Pour le parlementaire, la prise de parole de Rémy Heitz est « une erreur manifeste », soutenant que « le ministre de la Justice peut se rendre dans n’importe quelle prison pour vérifier les conditions d’incarcération des détenus en général ». Sur la question de l’indépendance des magistrats, il affirme qu’il n’y a « pas de sujet », précisant que, selon lui, Gérald Darmanin est « dans son rôle de garde des Sceaux ».

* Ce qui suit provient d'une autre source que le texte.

Lemma output_react_loop_greedy inner fuel : ∀ dev mem s moved (xs : list T),
  Recl.wf s →
  (Z.to_nat (Recl.least_count s) < fuel)%nat → (1 < inner)%nat →
  Z.of_nat (length xs) = Recl.least_count s →
  holds mem (Recl.pieces s) (Recl.offset_ s) xs →
  ∃ dev', output_react_loop fuel inner dev mem s moved =
    Done (dev', Recl.mk (Recl.pieces s) (Recl.len (Recl.pieces s)),
          Ready (moved + Recl.least_count s)).
Proof.
  induction fuel as [|fuel IH]; intros dev mem s moved xs Hwf Hfuel Hinner Hlen Hh; [lia|].
  simpl. unfold Recl.is_empty. destruct (Z.eqb_spec (Recl.least_count s) 0) as [Hz|Hz].
  { exists dev. rewrite Hz, Z.add_0_r. unfold Recl.least_count in Hz.
    destruct s as [p o]. simpl in *. by replace (Recl.len p) with o by lia. }
  assert (Hlc : 0 < Recl.least_count s)
    by (destruct Hwf as [_ ?]; unfold Recl.least_count in *; lia).
  destruct (as_segm_round s Hwf Hlc) as (b & r & -> & Hr & Hidx & _). simpl.
  destruct (segm_ref_output_greedy inner dev mem b r (Recl.least_count s)
              (take (Z.to_nat r) xs)) as (dev1 & ->);
    [lia|lia|rewrite length_take; lia| |].
  { intros k Hk. rewrite lookup_take_lt, <- Hh, Hidx by lia. done. }
  simpl. unfold Recl.drop_child, Segm.reclaim; simpl.
  replace (r =? 0) with false by lia.
  destruct (IH dev1 mem (Recl.mk (Recl.pieces s) (Recl.offset_ s + r)) (moved + r)
              (drop (Z.to_nat r) xs)) as (dev' & ->).
  { apply recl_advance_wf; [done|lia]. }
  { unfold Recl.least_count in *. simpl. lia. }
  { done. }
  { rewrite length_drop. unfold Recl.least_count in *. simpl. lia. }
  { simpl. apply holds_drop; [lia|done]. }
  exists dev'. simpl.
  assert (E : Recl.least_count s =
    r + Recl.least_count (Recl.mk (Recl.pieces s) (Recl.offset_ s + r)))
    by (unfold Recl.least_count; simpl; lia).
  by rewrite E, Z.add_assoc.
Qed.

Une question de « posture »
Sa collègue Dominique Vérien, sénatrice centriste de l’Yonne, ne voit pas elle non plus de problème d’indépendance des magistrats. « On sait que le garde des Sceaux ne peut pas donner de consignes aux magistrats. Ces derniers sont libres », précise-t-elle à Public Sénat, tout en déclarant que, pour elle, « c’est une façon de faire de la politique qui [la] navre », parlant d’une politique de « posture ». Elle, pour qui la sécurité et les conditions d’incarcération de l’ancien Président ne posent pas de problème a priori, juge tout de même que cette annonce n’envoie pas un message de « soutien à ces magistrats ».
Sur le plateau de Public Sénat ce matin, la présidente de la commission des lois de la chambre haute, l’élue LR Muriel Jourda, a, elle, estimé que Gérald Darmanin est « tout à fait [dans son] rôle », précisant que Nicolas Sarkozy est « un détenu particulier » dont la sécurité doit « être assumée de façon particulière ».
Un mélange des genres « nuisible » ?
Le son de cloche est différent à la gauche de l’hémicycle sénatorial. Marie-Pierre de la Gontrie, parlementaire socialiste, affirme à Public Sénat que « Rémy Heitz sauve l’honneur de la justice ». Pour elle, Gérald Darmanin « n’a apparemment pas pris la mesure des responsabilités de sa fonction ». Patrick Kanner, chef de file des sénateurs PS, y voit lui un mélange des genres « qui peut être incompris, voire nuisible ». « Je crois en la notion de séparation de pouvoir, un élément fondamental de la république », estime le juriste de formation. Évoquant l’entretien entre Emmanuel Macron et son prédécesseur la semaine dernière en plus de la visite promise par Gérald Darmanin, il est bon, selon Patrick Kanner, « que quand on est membre de l’exécutif, on reste à sa place ».
Nicolas Sarkozy a expliqué qu’il souhaitait utiliser son temps d’incarcération à écrire et, parmi ses références de lecture, peut-on lire dans les colonnes de la Tribune Dimanche, se trouvent les lettres rédigées par le capitaine Dreyfus lors de sa détention sur l’île du Diable. Patrick Kanner pose un regard plutôt négatif sur la comparaison. Celui qui défendra la réhabilitation militaire d’Alfred Dreyfus lors de la niche socialiste le 6 novembre prochain, juge cela « un peu gênant ».
Cette annonce de Gérald Darmanin a aussi fait réagir des magistrats. Ludovic Friat, président de l’Union Syndicale des Magistrats (syndicat majoritaire) a évoqué hier la visite promise par le garde des Sceaux comme « un étrange message », estimant sa visite en personne non nécessaire. Le magistrat de s’étonner : « on ne sait plus s’il fait cette visite comme ami ou comme garde des Sceaux ».